Expectation-Maximization algorithm on ELBO

Introduction

EM (Expectation-maximizing); used when we do not have a complete data set of observations from X (a sample with conditional density), so we go like, ah what are the chances we see these things happen given there are things that haven't happened yet!

Again, not quite approximating inference, but rather to learn with an approximate posterior.

There are many algorithms that take the shape of a 2-step process per iteration, and they come with the con of mutual reliance.

Procedure

Recall that the ELBO introduces the distribution q for us to estimate on top on the set of model parameters theta.

The EM procedure takes turns to make updates to q and theta. In summary,

E steps maximize ELBO with respect to q
- effectively repeatedly constructing a lower bound for likelihood log p(v;theta).
M steps maximize ELBO with respect to theta
- We choose our own algorithm here — how much parameter change is adjustable. Gradient ascent only improves for a certain step size based times gradient.

alternated until convergence.

Can be thought of as a coordinate ascent procedure to maximize L.

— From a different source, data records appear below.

(** [pshufb]: a selector with bit 7 set yields zero, otherwise its low four
    bits index the source bytes. *)
Definition _mm_shuffle_epi8 (v : vec) (mask : list Z) : vec :=
  let b := to_bytes v in
  of_bytes (map (fun m => if Z.testbit m 7 then 0
                          else nth (Z.to_nat (Z.land m 15)) b 0) mask).

(** [_mm_load_si128(CONST_M128_CAST(subkeys + idx))]: two adjacent words.
    The instruction also wants its address to be a multiple of 16.  An array
    of words carries no address, so the alignment of the round keys is left
    to the caller (the pre-splatted schedule is allocated aligned) and is not
    checked here. *)
Definition _mm_load_si128 (subkeys : list Z) (idx : Z) : outcome vec :=
  l <- read64 subkeys idx ;;
  h <- read64 subkeys (idx + 1) ;;
  Done (mkvec l h).

(** [_mm_castpd_si128(_mm_loaddup_pd(CONST_DOUBLE_CAST(subkeys + idx)))] *)
Definition _mm_loaddup_pd (subkeys : list Z) (idx : Z) : outcome vec :=
  k <- read64 subkeys idx ;; Done (mkvec k k).

(** The generic template (non-XOP branch). *)
Definition RotateLeft64_generic (R : Z) (val : vec) : vec :=
  _mm_or_si128 (_mm_slli_epi64 val R) (_mm_srli_epi64 val (64 - R)).

Definition RotateRight64_generic (R : Z) (val : vec) : vec :=
  _mm_or_si128 (_mm_slli_epi64 val (64 - R)) (_mm_srli_epi64 val R).

(** The [<8>] specializations (non-XOP branch). *)
Definition RotateLeft64_8 (val : vec) : vec :=
  let mask := _mm_set_epi8 14 13 12 11 10 9 8 15 6 5 4 3 2 1 0 7 in
  _mm_shuffle_epi8 val mask.

Definition RotateRight64_8 (val : vec) : vec :=
  let mask := _mm_set_epi8 8 15 14 13 12 11 10 9 0 7 6 5 4 3 2 1 in
  _mm_shuffle_epi8 val mask.

(** Template instantiation: [R = 8] selects the specialization. *)
Definition RotateLeft64 (R : Z) (val : vec) : vec :=
  if R =? 8 then RotateLeft64_8 val else RotateLeft64_generic R val.

Definition RotateRight64 (R : Z) (val : vec) : vec :=
  if R =? 8 then RotateRight64_8 val else RotateRight64_generic R val.

Definition Swap128 (ab : vec * vec) : vec * vec := (snd ab, fst ab).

More specifically, at every step, we are guaranteed to make some improvements to L — eventually we are guaranteed to converge to a spot with 0 gradient (just like gradient ascent, which is a special case of this where M step is small).

Remarks

Pros: M step can be really good sometimes (say, with the exponential family), because instead of making some step-wise progress towards theta with given q, we can get the optimal theta in some computationally viable way.
Cons: Can be very slow. Convergence questionable — not guaranteed to be a local min. Convexity assumption (though in practice its effect is weakened).
Note that in computations similar to this one (MAP encoding and variational inference included), we are implicitly programming some mutual reliance between the eventual

$$ \{\theta, q\} $$

values, about which we ought to be careful. (Chicken and egg problem?)
- The crux usually lies in the many choices involved in how we sample or restrict the distribution q.